-- Information --
● ● ●

(** [lastIndexOf] is -1 exactly when the pattern does not occur, and
    otherwise the start of its last occurrence. *)
Lemma lastIndexOf_from_spec (text : jsstring) :
  forall i, 0 <= i ->
    let r := lastIndexOf_from pat text i in
    (includes pat text = false /\ r = -1) \/
    (includes pat text = true /\
     i <= r <= i + Z.of_nat (length text) /\
     startsWith pat (skipn (Z.to_nat (r - i)) text) = true /\
     forall j, 0 <= j <= Z.of_nat (length text) ->
       startsWith pat (skipn (Z.to_nat j) text) = true -> i + j <= r).
Proof.
  induction text as [|c text' IH]; intros i Hi; cbv zeta.
  - simpl. rewrite orb_false_r. destruct (startsWith pat []) eqn:E.
    + right. rewrite Z.sub_diag. simpl.
      split; [reflexivity | split; [lia | split; [exact E | intros j Hj _; lia]]].
    + now left.
  - rewrite includes_cons. simpl lastIndexOf_from.
    specialize (IH (i + 1) ltac:(lia)). cbv zeta in IH.
    destruct IH as [[Hinc Hr] | (Hinc & Hb & Hs & Hmax)].
    + rewrite Hr, Hinc, orb_false_r. change (0 <=? -1) with false. cbv iota.
      destruct (startsWith pat (c :: text')) eqn:E; [right | now left].
      rewrite Z.sub_diag. change (skipn (Z.to_nat 0) (c :: text')) with (c :: text').
      split; [reflexivity | split; [lia | split; [exact E|]]].
      intros j Hj Hsj. destruct (Z.eq_dec j 0) as [->|Hne]; [lia|].
      rewrite skipn_cons_Z in Hsj by lia.
      apply includes_skipn in Hsj. congruence.
    + rewrite Hinc, orb_true_r.
      replace (0 <=? lastIndexOf_from pat text' (i + 1)) with true
        by (symmetry; apply Z.leb_le; lia).
      right.
      split; [reflexivity | split; [simpl length; lia | split]].
      * rewrite skipn_cons_Z by lia.
        replace (lastIndexOf_from pat text' (i + 1) - i - 1)
          with (lastIndexOf_from pat text' (i + 1) - (i + 1)) by lia.
        exact Hs.
      * intros j Hj Hsj. destruct (Z.eq_dec j 0) as [->|Hne]; [lia|].
        rewrite skipn_cons_Z in Hsj by lia.
        simpl length in Hj.
        specialize (Hmax (j - 1) ltac:(lia) Hsj). lia.
Qed.

Lemma lastIndexOf_absent (text : jsstring) :
  includes pat text = false -> lastIndexOf pat text = -1.
Proof.
  intros H. unfold lastIndexOf.
  destruct (@lastIndexOf_from_spec text 0 ltac:(lia)) as [[_ Hr] | [Hinc _]];
    [exact Hr | congruence].
Qed.

Lemma lastIndexOf_last_occurrence (text : jsstring) :
  includes pat text = true -> last_occurrence pat text (lastIndexOf pat text).
Proof.
  intros H. unfold lastIndexOf.
  destruct (@lastIndexOf_from_spec text 0 ltac:(lia))
    as [[Hinc _] | (_ & Hb & Hs & Hmax)]; [congruence|].
  rewrite Z.sub_0_r in Hs. split.
  - split; [lia | exact Hs].
  - intros j [Hj Hsj]. specialize (Hmax j Hj Hsj). lia.
Qed.

Lemma last_occurrence_unique (text : jsstring) (i j : Z) :
  last_occurrence pat text i -> last_occurrence pat text j -> i = j.
Proof.
  intros [Hi Hmi] [Hj Hmj]. specialize (Hmi j Hj). specialize (Hmj i Hi). lia.
Qed.

End StringFacts.

(** ** The verdict parser *)

Lemma markers_start_apart (text : jsstring) (i : Z) :
  occurs_at TRUE text i -> occurs_at FALSE text i -> False.
Proof.
  intros [_ HT] [_ HF].
  apply startsWith_iff in HT as [postT HT].
  apply startsWith_iff in HF as [postF HF].
  rewrite HT in HF. discriminate HF.
Qed.

Lemma transform_present (text : jsstring) :
  includes TRUE text || includes FALSE text = true ->
  transform text =
    Ok {| finalAnswer :=
            if includes TRUE text && includes FALSE text
            then lastIndexOf FALSE text <? lastIndexOf TRUE text
            else includes TRUE text;
          x_explanation :=
            trim (trim (replace (str "Analysis:") []
                       (replace (str "Final Answer:") []
                       (replace END []
                       (replace FALSE []
                       (replace TRUE [] text)))))) |}.
Proof.
  intros H. unfold transform.
  destruct (includes TRUE text), (includes FALSE text);
    try discriminate H; reflexivity.
Qed.

Lemma transform_absent (text : jsstring) :
  includes TRUE text = false -> includes FALSE text = false ->
  transform text = Err (MalformedVerdict (malformed_message text)).
Proof. intros HT HF. unfold transform. now rewrite HT, HF. Qed.

(** C2: when the response contains both markers, the verdict is decided by
    the last occurrences: it is [true] exactly when the last [TRUE] marker
    starts after the last [FALSE] marker, and [false] exactly when the last
    [FALSE] marker starts after the last [TRUE] marker. *)
Theorem transform_both_markers_last_wins (text : jsstring) :
  occurs TRUE text -> occurs FALSE text ->
  exists iT iF e,
    last_occurrence TRUE text iT /\
    last_occurrence FALSE text iF /\
    transform text = Ok e /\
    (finalAnswer e = true <-> iF < iT) /\
    (finalAnswer e = false <-> iT < iF).
Proof.
  intros HT HF.
  apply includes_iff in HT. apply includes_iff in HF.
  pose proof (lastIndexOf_last_occurrence TRUE text HT) as LT.
  pose proof (lastIndexOf_last_occurrence FALSE text HF) as LF.
  exists (lastIndexOf TRUE text), (lastIndexOf FALSE text).
  eexists. split; [exact LT | split; [exact LF | split]].
  - rewrite transform_present by (now rewrite HT). rewrite HT, HF. reflexivity.
  - cbn [finalAnswer andb].
    assert (Hne : lastIndexOf TRUE text <> lastIndexOf FALSE text).
    { intros E. destruct LT as [LT _], LF as [LF _]. rewrite E in LT.
      exact (markers_start_apart _ _ LT LF). }
    split; [apply Z.ltb_lt|].
    destruct (Z.ltb_spec (lastIndexOf FALSE text) (lastIndexOf TRUE text));
      split; intros; try lia; try discriminate; reflexivity.
Qed.

Lemma transform_both_markers_last_wins_witness :
  exists iT iF e,
    last_occurrence TRUE both_markers_false_last iT /\
    last_occurrence FALSE both_markers_false_last iF /\
    transform both_markers_false_last = Ok e /\
    (finalAnswer e = true <-> iF < iT) /\
    (finalAnswer e = false <-> iT < iF).
Proof.
  apply (transform_both_markers_last_wins both_markers_false_last).
  - exists (str "It may be "), (str " but on reflection it is " ++ FALSE). reflexivity.
  - exists (str "It may be " ++ TRUE ++ str " but on reflection it is "), []. reflexivity.
Defined.

(** C3: a response with neither marker makes the parse step fail with the
    malformed-verdict error, and a response with at least one marker is
    parsed without failure. *)
Theorem transform_fails_iff_no_marker (text : jsstring) :
  (~ occurs TRUE text -> ~ occurs FALSE text ->
   transform text = Err (MalformedVerdict (malformed_message text))) /\
  (occurs TRUE text \/ occurs FALSE text -> exists e, transform text = Ok e).
Proof.
  split.
  - intros HT HF. apply transform_absent.
    + destruct (includes TRUE text) eqn:E; [|reflexivity].
      apply includes_iff in E. contradiction.
    + destruct (includes FALSE text) eqn:E; [|reflexivity].
      apply includes_iff in E. contradiction.
  - intros H. eexists. apply transform_present.
    apply orb_true_iff. destruct H as [H|H]; [left|right]; now apply includes_iff.
Qed.

Lemma transform_fails_iff_no_marker_witness :
  transform (str "I cannot tell.") =
    Err (MalformedVerdict (malformed_message (str "I cannot tell."))) /\
  exists e, transform (str "Sure: " ++ FALSE) = Ok e.
Proof.
  split.
  - apply (transform_fails_iff_no_marker (str "I cannot tell."));
      intros H; apply includes_iff in H; vm_compute in H; discriminate H.
  - apply (transform_fails_iff_no_marker (str "Sure: " ++ FALSE)).
    right. exists (str "Sure: "), []. reflexivity.
Defined.

(** C5: on a response that repeats a marker the explanation returned by
    [transform] still contains the second occurrence, while the explanation
    with every occurrence removed does not. *)
Theorem transform_keeps_repeated_marker :
  transform repeated_marker_response =
    Ok {| finalAnswer := true; x_explanation := str "yes  again " ++ TRUE |} /\
  spec_explanation repeated_marker_response = str "yes  again" /\
  transform repeated_marker_response <>
    Ok {| finalAnswer := true;
          x_explanation := spec_explanation repeated_marker_response |}.
Proof.
  split; [vm_compute; reflexivity | split; [vm_compute; reflexivity |]].
  vm_compute. intros H. discriminate H.
Qed.

(** ** The budget *)

Lemma round_to_double_spec (n : Z) :
  0 < n ->
  exists s q,
    0 <= s /\ round_to_double n = q * 2 ^ s /\
    n < 2 ^ s * 2 ^ 53 /\
    (s = 0 \/ 2 ^ s * 2 ^ 52 <= n) /\
    2 * (round_to_double n - n) <= 2 ^ s /\
    2 * (n - round_to_double n) <= 2 ^ s /\
    (s = 0 -> round_to_double n = n).
Proof.
  intros Hn. unfold round_to_double.
  pose proof (Z.log2_spec n Hn) as [Hlo Hhi].
  destruct (Z.leb_spec (Z.log2 n - 52) 0) as [Hs|Hs].
  - exists 0, n. rewrite Z.pow_0_r.
    assert (2 ^ Z.succ (Z.log2 n) <= 2 ^ 53)
      by (apply Z.pow_le_mono_r; lia).
    repeat split; lia.
  - set (s := Z.log2 n - 52) in *.
    assert (HP : 2 ^ (Z.log2 n) = 2 ^ s * 2 ^ 52)
      by (rewrite <- Z.pow_add_r by lia; f_equal; lia).
    assert (HP1 : 2 ^ Z.succ (Z.log2 n) = 2 ^ s * 2 ^ 53)
      by (rewrite <- Z.pow_add_r by lia; f_equal; lia).
    assert (Hhalf : 2 ^ s = 2 * 2 ^ (s - 1)).
    { replace s with (1 + (s - 1)) at 1 by lia.
      rewrite Z.pow_add_r by lia. reflexivity. }
    assert (Hpos : 0 < 2 ^ (s - 1)) by (apply Z.pow_pos_nonneg; lia).
    set (P := 2 ^ s) in *. set (half := 2 ^ (s - 1)) in *.
    pose proof (Z.div_mod n P ltac:(lia)) as Hdm.
    pose proof (Z.mod_pos_bound n P ltac:(lia)) as Hrem.
    set (q := n / P) in *. set (rem := n mod P) in *.
    eexists s, _. split; [lia | split; [reflexivity |]].
    split; [lia | split; [right; lia |]].
    destruct (Z.ltb_spec rem half); [|destruct (Z.ltb_spec half rem);
      [|destruct (Z.even q)]]; repeat split; lia.
Qed.

Lemma times_0_2_pos (c : Z) :
  0 < c -> times_0_2 c = round_to_double (c * double_0_2).
Proof.
  intros H. unfold times_0_2. rewrite Z.sgn_pos, Z.abs_eq by lia. lia.
Qed.

(** Whatever the size of [c], the floor of the rounded product is between
    an eighth and a quarter of [c]. *)
Lemma PROMPT_TOKENS_CONDITION_bounds (c : Z) :
  0 < c ->
  4 * PROMPT_TOKENS_CONDITION c <= c /\ c <= 8 * (PROMPT_TOKENS_CONDITION c + 1).
Proof.
  intros Hc. unfold PROMPT_TOKENS_CONDITION.
  rewrite (times_0_2_pos c Hc).
  assert (Hn : 0 < c * double_0_2) by (unfold double_0_2; lia).
  destruct (round_to_double_spec _ Hn)
    as (s & q & Hs & HR & Hhi & Hlo & Hup & Hdown & H0).
  set (R := round_to_double (c * double_0_2)) in *.
  assert (Herr : 2 ^ 53 * (R - c * double_0_2) <= c * double_0_2 /\
                 2 ^ 53 * (c * double_0_2 - R) <= c * double_0_2).
  { destruct Hlo as [-> | Hlo]; [rewrite (H0 eq_refl); lia |].
    change (2 ^ 53) with (2 * 2 ^ 52). lia. }
  pose proof (Z.div_mod R (2 ^ 54) ltac:(lia)) as Hdm.
  pose proof (Z.mod_pos_bound R (2 ^ 54) ltac:(lia)) as Hrem.
  unfold double_0_2 in *.
  change (2 ^ 54) with 18014398509481984 in *.
  change (2 ^ 53) with 9007199254740992 in *.
  lia.
Qed.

● ● ●

-- Directions --
Your task for the entries above: copy exactly the span starting with the line with "destruct (startsWith pat (c" and going on through the line with "Lemma lastIndexOf_last_occurrence (text", both lines included, and nothing else.

-- Answer to the problem --
      destruct (startsWith pat (c :: text')) eqn:E; [right | now left].
      rewrite Z.sub_diag. change (skipn (Z.to_nat 0) (c :: text')) with (c :: text').
      split; [reflexivity | split; [lia | split; [exact E|]]].
      intros j Hj Hsj. destruct (Z.eq_dec j 0) as [->|Hne]; [lia|].
      rewrite skipn_cons_Z in Hsj by lia.
      apply includes_skipn in Hsj. congruence.
    + rewrite Hinc, orb_true_r.
      replace (0 <=? lastIndexOf_from pat text' (i + 1)) with true
        by (symmetry; apply Z.leb_le; lia).
      right.
      split; [reflexivity | split; [simpl length; lia | split]].
      * rewrite skipn_cons_Z by lia.
        replace (lastIndexOf_from pat text' (i + 1) - i - 1)
          with (lastIndexOf_from pat text' (i + 1) - (i + 1)) by lia.
        exact Hs.
      * intros j Hj Hsj. destruct (Z.eq_dec j 0) as [->|Hne]; [lia|].
        rewrite skipn_cons_Z in Hsj by lia.
        simpl length in Hj.
        specialize (Hmax (j - 1) ltac:(lia) Hsj). lia.
Qed.

Lemma lastIndexOf_absent (text : jsstring) :
  includes pat text = false -> lastIndexOf pat text = -1.
Proof.
  intros H. unfold lastIndexOf.
  destruct (@lastIndexOf_from_spec text 0 ltac:(lia)) as [[_ Hr] | [Hinc _]];
    [exact Hr | congruence].
Qed.

Lemma lastIndexOf_last_occurrence (text : jsstring) :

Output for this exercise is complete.